A smaller Ford recall is directed towards 319 2020 F-Series Super Duty and 2021 Ford E-Series vehicles that may not have enough axle lubricant.

Consumers can check if their vehicle is affected by checking the Ford Recalls page or calling the Customer Relationship Center at 800-392-3673.



"Voice cloning" could allow scammers to create more convincing impostors over the phone

The ability to "clone" someone's voice is making it easier for impostors to scam unsuspecting victims, law enforcement agencies and the Federal Trade Commission warn.

Florida Attorney General Ashley Moody said in a warning to consumers that voice cloning technology makes it possible for a scammer to sample someone's voice from as little as a five-second recording. The scammers can then recreate that person's voice for a phone conversation. This is where the scammers can pretend to be someone's loved one in urgent need of money, in a more advanced version of the classic "grandparent scam." Victims, eager to help their loved one on the other end of the line, are then tricked into wiring funds to the criminals.

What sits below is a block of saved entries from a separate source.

Definition verify_sync_committee_attestation (C : BeaconConfig) (trusted_state : VerifierState)
    (update : VerifierStateUpdate) : V SyncError VerifierState :=
  let finality_proof := vu_finality_proof update in
  let attested := vu_attested_header update in
  let! _ := vguard
      (negb (Z.of_nat (length (fb_finality_branch finality_proof)) =? FINALIZED_ROOT_INDEX_LOG2)
       && match vu_sync_committee_update update with
          | Some u => negb (Z.of_nat (length (cu_next_sync_committee_branch u))
                            =? NEXT_SYNC_COMMITTEE_INDEX_LOG2)
          | None => false
          end)
      (InvalidUpdate (lit "Finality branch is incorrect")) in
  let sync_committee_bits := sa_sync_committee_bits (vu_sync_aggregate update) in
  let! _ := vguard
      (count_ones sync_committee_bits <? 2 * Z.of_nat (length sync_committee_bits) / 3 + 1)
      SyncCommitteeParticipantsTooLow in
  let! _ := vguard
      (negb ((bh_slot attested <? vu_signature_slot update)
             && (bh_slot (vu_finalized_header update) <? bh_slot attested)))
      (InvalidUpdate (lit "relationship between slots does not meet the requirements")) in
  let state_period := vs_state_period trusted_state in
  let update_signature_period := compute_sync_committee_period_at_slot C (vu_signature_slot update) in
  let! _ := vguard
      (negb ((state_period <=? update_signature_period)
             && (update_signature_period <=? wrap64 (state_period + 1))))
      (InvalidUpdate (lit "State period does not contain signature period")) in
  let! _ := vguard
      ((bh_slot attested <=? bh_slot (vs_finalized_header trusted_state))
       || (fb_epoch finality_proof <=? vs_latest_finalized_epoch trusted_state))
      (InvalidUpdate (lit "Update is expired")) in
  let sync_committee :=
    if update_signature_period =? state_period then vs_current_sync_committee trusted_state
    else vs_next_sync_committee trusted_state in
  let non_participant_pubkeys :=
    non_participants sync_committee_bits (sc_public_keys sync_committee) in
  let fork_version := compute_fork_version C (compute_epoch_at_slot C (vu_signature_slot update)) in
  let! domain := vlift (ok_or (compute_domain DomainSyncCommittee (Some fork_version)
        (Some (GENESIS_VALIDATORS_ROOT C)) (GENESIS_FORK_VERSION C))
      (InvalidUpdate (lit "Failed to compute domain"))) in
  let! signing_root := vlift (ok_or (compute_signing_root attested domain)
      (InvalidRoot (lit "Failed to compute signing root"))) in
  let! _ := vlift (map_err (fun _ => SignatureVerification)
      (verify_aggregate_signature (sc_aggregate_public_key sync_committee) non_participant_pubkeys
        signing_root (sa_sync_committee_signature (vu_sync_aggregate update)))) in
  let! finalized_root := vlift (ok_or (root_of_header (vu_finalized_header update))
      (MerkleizationError (lit "Error hashing finalized header"))) in
  let! checkpoint_root := vlift (ok_or
      (root_of_checkpoint (mkCheckpoint (fb_epoch finality_proof) finalized_root))
      (MerkleizationError (lit "Failed to hash finality checkpoint"))) in
  let! _ := vguard (negb (is_valid_merkle_branch checkpoint_root (fb_finality_branch finality_proof)
        FINALIZED_ROOT_INDEX_LOG2 FINALIZED_ROOT_INDEX (bh_state_root attested)))
      (InvalidMerkleBranch (lit "Finality branch")) in
  let execution_payload := vu_execution_payload update in
  let! number_root := vlift (ok_or (root_of_u64 (ep_block_number execution_payload))
      (MerkleizationError (lit "Failed to hash execution payload"))) in
  let! timestamp_root := vlift (ok_or (root_of_u64 (ep_timestamp execution_payload))
      (MerkleizationError (lit "Failed to hash timestamp"))) in
  get! execution_payload_root := calculate_multi_merkle_root
      [ep_state_root execution_payload; number_root; timestamp_root]
      (ep_multi_proof execution_payload)
      [EXECUTION_PAYLOAD_STATE_ROOT_INDEX C; EXECUTION_PAYLOAD_BLOCK_NUMBER_INDEX C;
       EXECUTION_PAYLOAD_TIMESTAMP_INDEX C] in
  let! _ := vguard (negb (is_valid_merkle_branch execution_payload_root
        (ep_execution_payload_branch execution_payload) EXECUTION_PAYLOAD_INDEX_LOG2
        EXECUTION_PAYLOAD_INDEX (bh_state_root (vu_finalized_header update))))
      (InvalidMerkleBranch (lit "Execution payload branch")) in
  let! _ :=
    match vu_sync_committee_update update with
    | Some sync_committee_update =>
        let! sync_root := vlift (ok_or
            (root_of_committee (cu_next_sync_committee sync_committee_update))
            (MerkleizationError (lit "Failed to hash next sync committee"))) in
        vguard (negb (is_valid_merkle_branch sync_root
              (cu_next_sync_committee_branch sync_committee_update)
              NEXT_SYNC_COMMITTEE_INDEX_LOG2 NEXT_SYNC_COMMITTEE_INDEX (bh_state_root attested)))
            (InvalidMerkleBranch (lit "Next sync committee branch"))
    | None => vret tt
    end in
  if should_have_sync_committee_update state_period update_signature_period then
    match vu_sync_committee_update update with
    | Some sync_committee_update =>
        vret (mkVerifierState (vu_finalized_header update) (fb_epoch finality_proof)
          (vs_next_sync_committee trusted_state) (cu_next_sync_committee sync_committee_update)
          (wrap64 (state_period + 1)))
    | None => verr (InvalidUpdate (lit "Expected sync committee update to be present"))
    end
  else
    vret (mkVerifierState (vu_finalized_header update) (fb_epoch finality_proof)
      (vs_current_sync_committee trusted_state) (vs_next_sync_committee trusted_state)
      (vs_state_period trusted_state)).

Because it can be difficult to distinguish a real person's voice from their clone, consumers are urged to stay skeptical and ask questions that only the other person would know. If consumers have the actual contact info of the person the caller says they are, they're urged to hang up and call them using their known phone number to verify it's really them.



Americans prematurely withdrew $57 billion from their retirement accounts

A new report shows that many Americans are dipping into their retirement accounts early -- and paying hefty fees to do so.

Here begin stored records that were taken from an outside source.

(* ===== verification/SyncProps.v ===== *)
(** * What the sync committee verifier shows *)

From S2P Require Import Prelude StateMachine Router Messaging SyncCommittee.

(** ** Fork versions *)

(** The forks of a network in the order in which they are tried. *)
Definition forks (C : BeaconConfig) : list (Z * bytes) :=
  [(DENEB_FORK_EPOCH C, DENEB_FORK_VERSION C); (CAPELLA_FORK_EPOCH C, CAPELLA_FORK_VERSION C);
   (BELLATRIX_FORK_EPOCH C, BELLATRIX_FORK_VERSION C); (ALTAIR_FORK_EPOCH C, ALTAIR_FORK_VERSION C);
   (0, GENESIS_FORK_VERSION C)].

(** [version] is that of the latest fork that is active at [epoch]. *)
Definition active_fork (C : BeaconConfig) (epoch : Z) (version : bytes) : Prop :=
  exists start, (start, version) ∈ forks C /\ start <= epoch /\
    forall start' version', (start', version') ∈ forks C -> start' <= epoch -> start' <= start.

Definition forks_ordered (C : BeaconConfig) : Prop :=
  0 <= ALTAIR_FORK_EPOCH C <= BELLATRIX_FORK_EPOCH C /\
  BELLATRIX_FORK_EPOCH C <= CAPELLA_FORK_EPOCH C <= DENEB_FORK_EPOCH C.

Lemma active_fork_intro C epoch start version :
  (start, version) ∈ forks C -> start <= epoch ->
  Forall (fun f : Z * bytes => f.1 <= epoch -> f.1 <= start) (forks C) -> active_fork C epoch version.
Proof.
  intros Hin Hle Hall. exists start. split_and!; [done..|]. intros s v Hs.
  by apply (Forall_forall _ _) with (x := (s, v)) in Hall.
Qed.

(** on a network whose forks are listed in order, and on all the networks that are
    configured, the fork version of an epoch is that of the latest fork that is active. *)
Theorem fork_version_active C epoch :
  C ∈ [Sepolia; Mainnet; GnosisMainnet; GnosisTestnet; Devnet] \/ forks_ordered C ->
  0 <= epoch -> active_fork C epoch (compute_fork_version C epoch).
Proof.
  intros HC He. assert (forks_ordered C) as (Ho1 & Ho2).
  { destruct HC as [HC|]; [|done]. repeat (apply elem_of_cons in HC as [->|HC]; [vm_compute; naive_solver|]).
    by apply elem_of_nil in HC. }
  unfold compute_fork_version.
  repeat (case_match; [rewrite ?Z.leb_le, ?Z.leb_gt in *; eapply active_fork_intro;
    [|eassumption|unfold forks; repeat constructor; cbn; lia]; unfold forks; set_solver|]).
  rewrite ?Z.leb_gt in *. apply (active_fork_intro C epoch 0); [unfold forks; set_solver|done|].
  unfold forks. repeat constructor; cbn; lia.
Qed.

(** ** Signatures *)

(** The group of the public keys. *)
Class BlsGroup `{!Bls} : Type := {
  g1_zero : G1;
  g1_add : G1 -> G1 -> G1;
  g1_add_assoc x y z : g1_add x (g1_add y z) = g1_add (g1_add x y) z;
  g1_add_comm x y : g1_add x y = g1_add y x;
  g1_add_zero x : g1_add g1_zero x = x;
  g1_add_sub x y : g1_sub (g1_add x y) y = x
}.

Section signatures.
Context `{!Bls, !BlsGroup}.

Definition sum_points (l : list G1) : G1 := foldr g1_add g1_zero l.

(** The keys whose bit is [b]. *)
Definition having (b : bool) (bits : list bool) (points : list G1) : list G1 :=
  omap (fun e : bool * G1 => if bool_decide (e.1 = b) then Some e.2 else None) (zip bits points).

Lemma sum_having bits points :
  length bits = length points ->
  sum_points points = g1_add (sum_points (having true bits points)) (sum_points (having false bits points)).
Proof.
  revert points; induction bits as [|b bits IH]; intros [|p points] Hl; try done.
  { cbn. by rewrite g1_add_zero. }
  cbn in Hl. cbn [sum_points foldr]. change (foldr g1_add g1_zero points) with (sum_points points).
  rewrite (IH points) by lia. unfold having. cbn. destruct b; cbn.
  - by rewrite g1_add_assoc.
  - by rewrite g1_add_assoc, (g1_add_comm p), <- g1_add_assoc.
Qed.

Lemma subtract_all l a : fold_left g1_sub l (g1_add a (sum_points l)) = a.
Proof.
  revert a; induction l as [|p l IH]; intros a; cbn.
  - by rewrite g1_add_comm, g1_add_zero.
  - rewrite (g1_add_comm p), g1_add_assoc, g1_add_sub. apply IH.
Qed.

Lemma pubkeys_having bits keys points :
  Forall2 (fun k p => pubkey_to_point k = Ok p) keys points ->
  pubkeys_to_points (non_participants bits keys) = Ok (having false bits points).
Proof.
  intros HF. revert bits; induction HF as [|k p keys points Hk _ IH]; intros [|b bits]; try done.
  unfold non_participants, having. cbn. destruct b; cbn; [apply IH|].
  rewrite Hk. unfold non_participants in IH. by rewrite IH.
Qed.

(** the key under which a signature is verified is the sum of the keys of the members
    who took part, when the aggregate key of the committee is the sum of all its keys. *)
Theorem participants_key aggregate keys points bits :
  Forall2 (fun k p => pubkey_to_point k = Ok p) keys points ->
  length bits = length keys -> pubkey_to_point aggregate = Ok (sum_points points) ->
  subtract_points_from_aggregate aggregate (non_participants bits keys)
  = Ok (sum_points (having true bits points)).
Proof.
  intros HF Hl Ha. unfold subtract_points_from_aggregate. rewrite Ha, (pubkeys_having _ _ _ HF).
  rewrite (sum_having bits points) by (rewrite Hl; by eapply Forall2_length).
  by rewrite subtract_all.
Qed.

End signatures.

(** ** Updates *)

Section updates.
Context `{!Ssz, !Bls} (C : BeaconConfig).

Abbreviation period u := (compute_sync_committee_period_at_slot C (vu_signature_slot u)).

(** The committee of the period in which the update was signed. *)
Definition signing_committee (s : VerifierState) (u : VerifierStateUpdate) : SyncCommittee :=
  if period u =? vs_state_period s then vs_current_sync_committee s else vs_next_sync_committee s.

(** The bytes that the committee signs. *)
Definition signed_root (u : VerifierStateUpdate) : option Root :=
  domain ← compute_domain DomainSyncCommittee
    (Some (compute_fork_version C (compute_epoch_at_slot C (vu_signature_slot u))))
    (Some (GENESIS_VALIDATORS_ROOT C)) (GENESIS_FORK_VERSION C);
  compute_signing_root (vu_attested_header u) domain.

(** A branch shows [leaf] at an index of the state of a header. *)
Definition in_state (leaf : Root) (branch : list Root) (depth index : Z) (h : BeaconBlockHeader) : Prop :=
  is_valid_merkle_branch leaf branch depth index (bh_state_root h) = true.

Record attested (s : VerifierState) (u : VerifierStateUpdate) : Prop := {
  att_majority : 2 * Z.of_nat (length (sa_sync_committee_bits (vu_sync_aggregate u)))
    < 3 * count_ones (sa_sync_committee_bits (vu_sync_aggregate u));
  att_signed : exists root, signed_root u = Some root /\
    verify_aggregate_signature (sc_aggregate_public_key (signing_committee s u))
      (non_participants (sa_sync_committee_bits (vu_sync_aggregate u))
        (sc_public_keys (signing_committee s u)))
      root (sa_sync_committee_signature (vu_sync_aggregate u)) = Ok tt;
  att_slots : bh_slot (vu_finalized_header u) < bh_slot (vu_attested_header u) < vu_signature_slot u;
  att_period : vs_state_period s <= period u <= wrap64 (vs_state_period s + 1);
  att_newer : bh_slot (vs_finalized_header s) < bh_slot (vu_attested_header u) /\
    vs_latest_finalized_epoch s < fb_epoch (vu_finality_proof u)
}.

(** The finalised header and its execution payload are those of the attested state. *)
Record finalised (u : VerifierStateUpdate) : Prop := {
  fin_header : exists header_root root, root_of_header (vu_finalized_header u) = Some header_root /\
    root_of_checkpoint (mkCheckpoint (fb_epoch (vu_finality_proof u)) header_root) = Some root /\
    in_state root (fb_finality_branch (vu_finality_proof u)) FINALIZED_ROOT_INDEX_LOG2
      FINALIZED_ROOT_INDEX (vu_attested_header u);
  fin_payload : let p := vu_execution_payload u in
    exists number timestamp root, root_of_u64 (ep_block_number p) = Some number /\
    root_of_u64 (ep_timestamp p) = Some timestamp /\
    calculate_multi_merkle_root [ep_state_root p; number; timestamp] (ep_multi_proof p)
      [EXECUTION_PAYLOAD_STATE_ROOT_INDEX C; EXECUTION_PAYLOAD_BLOCK_NUMBER_INDEX C;
       EXECUTION_PAYLOAD_TIMESTAMP_INDEX C] = Some root /\
    in_state root (ep_execution_payload_branch p) EXECUTION_PAYLOAD_INDEX_LOG2
      EXECUTION_PAYLOAD_INDEX (vu_finalized_header u)
}.

(** The committee of an update is the next one of the attested state. *)
Definition committee_proved (u : VerifierStateUpdate) : Prop :=
  forall c, vu_sync_committee_update u = Some c -> exists root,
    root_of_committee (cu_next_sync_committee c) = Some root /\
    in_state root (cu_next_sync_committee_branch c) NEXT_SYNC_COMMITTEE_INDEX_LOG2
      NEXT_SYNC_COMMITTEE_INDEX (vu_attested_header u).

(** The state after an update. *)
Definition rotated (s s' : VerifierState) (u : VerifierStateUpdate) : Prop :=
  if period u =? wrap64 (vs_state_period s + 1)
  then exists c, vu_sync_committee_update u = Some c /\
         vs_current_sync_committee s' = vs_next_sync_committee s /\
         vs_next_sync_committee s' = cu_next_sync_committee c /\
         vs_state_period s' = wrap64 (vs_state_period s + 1)
  else vs_current_sync_committee s' = vs_current_sync_committee s /\
       vs_next_sync_committee s' = vs_next_sync_committee s /\ vs_state_period s' = vs_state_period s.

Lemma majority n k : n <? 2 * k / 3 + 1 = false -> 2 * k < 3 * n.
Proof. intros Hn%Z.ltb_ge. pose proof (Z.div_mod (2 * k) 3 ltac:(lia)). pose proof (Z.mod_pos_bound (2 * k) 3). lia. Qed.

Lemma signature_ok a n m s : map_err (fun _ : AnyError => SignatureVerification)
    (verify_aggregate_signature a n m s) = Ok tt -> verify_aggregate_signature a n m s = Ok tt.
Proof. by destruct (verify_aggregate_signature a n m s) as [[]|]. Qed.

(** C21: an accepted update was signed by more than two thirds of the committee of its
    period, and everything the client learns from it is proved in the signed state: the
    finalised header, its execution payload, and the next committee. The finalised epoch
    increases. The committees change exactly when the update is of the next period; then
    the next committee becomes the current one, and the period increases by one. *)
Theorem sync_update_verified s u s' :
  verify_sync_committee_attestation C s u = Some (Ok s') ->
  attested s u /\ finalised u /\ committee_proved u /\ rotated s s' u /\
  vs_finalized_header s' = vu_finalized_header u /\
  vs_latest_finalized_epoch s' = fb_epoch (vu_finality_proof u).
Proof.
  unfold verify_sync_committee_attestation. intros Hv.
  vcheck Hv Q0. vcheck Hv Q1. vcheck Hv Q2. vcheck Hv Q3. vcheck Hv Q4.
  vstep Hv domain Hd. apply vlift_ok, ok_or_ok in Hd. vstep Hv root Hr. apply vlift_ok, ok_or_ok in Hr.
  vstep Hv v Hsig. destruct v. apply vlift_ok, signature_ok in Hsig.
  vstep Hv hroot Hh. apply vlift_ok, ok_or_ok in Hh. vstep Hv croot Hc. apply vlift_ok, ok_or_ok in Hc.
  vcheck Hv Q5. apply negb_false_iff in Q5.
  vstep Hv nroot Hn. apply vlift_ok, ok_or_ok in Hn. vstep Hv troot Ht. apply vlift_ok, ok_or_ok in Ht.
  apply vget_ok in Hv as (proot & Hp & Hv). vcheck Hv Q6. apply negb_false_iff in Q6.
  vstep Hv v' Hcom. apply negb_false_iff in Q2, Q3. apply andb_true_iff in Q2 as [Q2 Q2'], Q3 as [Q3 Q3'].
  apply orb_false_iff in Q4 as [Q4 Q4'].
  rewrite ?Z.ltb_lt, ?Z.leb_le, ?Z.leb_gt in *.
  assert (attested s u) as Hatt.
  { split; [by apply majority| |done|done|done]. exists root. unfold signed_root. by rewrite Hd. }
  assert (finalised u) as Hfin.
  { split; [by exists hroot, croot|by exists nroot, troot, proot]. }
  assert (committee_proved u) as Hcp.
  { intros c Hu. rewrite Hu in Hcom. vstep Hcom cr Hcr. apply vlift_ok, ok_or_ok in Hcr.
    exists cr. split; [done|]. by apply vguard_ok, negb_false_iff in Hcom. }
  split; [done|]. split; [done|]. split; [done|]. unfold rotated.
  unfold should_have_sync_committee_update in Hv.
  destruct (period u =? wrap64 (vs_state_period s + 1)).
  - destruct (vu_sync_committee_update u) as [c|]; [|done]. unfold vret in Hv. injection Hv as <-.
    split; [by exists c|done].
  - unfold vret in Hv. by injection Hv as <-.
Qed.

(** ** Sequences of updates *)

Lemma update_progress s u s' :
  verify_sync_committee_attestation C s u = Some (Ok s') -> is_u64 (vs_state_period s) ->
  vs_latest_finalized_epoch s < vs_latest_finalized_epoch s' /\
  vs_state_period s <= vs_state_period s' <= vs_state_period s + 1 /\ is_u64 (vs_state_period s').
Proof.
  intros (Hatt & _ & _ & Hrot & _ & ->)%sync_update_verified [Hl Hu].
  destruct (att_newer _ _ Hatt) as [_ He]. destruct (att_period _ _ Hatt) as [Hp1 Hp2].
  split; [done|]. unfold rotated in Hrot. destruct (Z.eqb_spec (period u) (wrap64 (vs_state_period s + 1))) as [E|_].
  - destruct Hrot as (_ & _ & _ & _ & ->). assert (vs_state_period s + 1 < 2 ^ 64) as Hw.
    { unfold u64_max in Hu. unfold wrap64 in *. destruct (Z.eq_dec (vs_state_period s + 1) (2 ^ 64)) as [Eq|]; [|lia].
      rewrite Eq in Hp2. change (2 ^ 64 mod 2 ^ 64) with 0 in Hp2. lia. }
    unfold wrap64. rewrite Z.mod_small by lia. unfold is_u64, u64_max. lia.
  - destruct Hrot as (_ & _ & ->). unfold is_u64. lia.
Qed.

(** along every sequence of accepted updates the finalised epoch increases with every
    update, and the period never decreases and never skips more than one committee per
    update. In particular no update is accepted twice. *)
Theorem sync_updates_progress s us s' :
  is_u64 (vs_state_period s) -> vfold (verify_sync_committee_attestation C) s us = Some (Ok s') ->
  vs_latest_finalized_epoch s + Z.of_nat (length us) <= vs_latest_finalized_epoch s' /\
  vs_state_period s <= vs_state_period s' <= vs_state_period s + Z.of_nat (length us) /\ NoDup us.
Proof.
  revert s; induction us as [|u us IH]; intros s Hs Hv; cbn [vfold length] in Hv |- *.
  { unfold vret in Hv. injection Hv as ->. split_and!; [lia..|constructor]. }
  vstep Hv s1 H1. destruct (update_progress _ _ _ H1 Hs) as (He & Hp & Hs1).
  destruct (IH s1 Hs1 Hv) as (He' & Hp' & Hnd). split_and!; [lia..|]. constructor; [|done].
  intros Hin. assert (forall us s s', vfold (verify_sync_committee_attestation C) s us = Some (Ok s') ->
    forall u, u ∈ us -> vs_latest_finalized_epoch s < fb_epoch (vu_finality_proof u)) as Hnewer.
  { clear. induction us as [|v us IH]; intros s s' Hv u Hu; [by apply elem_of_nil in Hu|].
    cbn in Hv. vstep Hv s1 H1. apply sync_update_verified in H1 as (Hatt & _ & _ & _ & _ & Hl).
    destruct (att_newer _ _ Hatt) as [_ Hn]. apply elem_of_cons in Hu as [->|Hu]; [done|].
    specialize (IH _ _ Hv u Hu). lia. }
  specialize (Hnewer _ _ _ Hv u Hin). apply sync_update_verified in H1 as (_ & _ & _ & _ & _ & Hl). lia.
Qed.

End updates.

The Internal Revenue Service collected about $5.7 billion dollars in penalties from retirement plans in 2017 (the latest year for which data is available), according to the study by the Investment Company Institute. Because withdrawing money from a retirement account before the age of 59 and a half incurs a 10 percent penalty on top of tax assessed on the withdrawn amount, the Investment Company Institute did some easy math to figure out that Americans withdrew $57 billion from their retirement accounts prematurely.

The IRS received 5.1 million returns that reported paying the early withdrawal penalty, meaning the average withdrawal was about $11,000.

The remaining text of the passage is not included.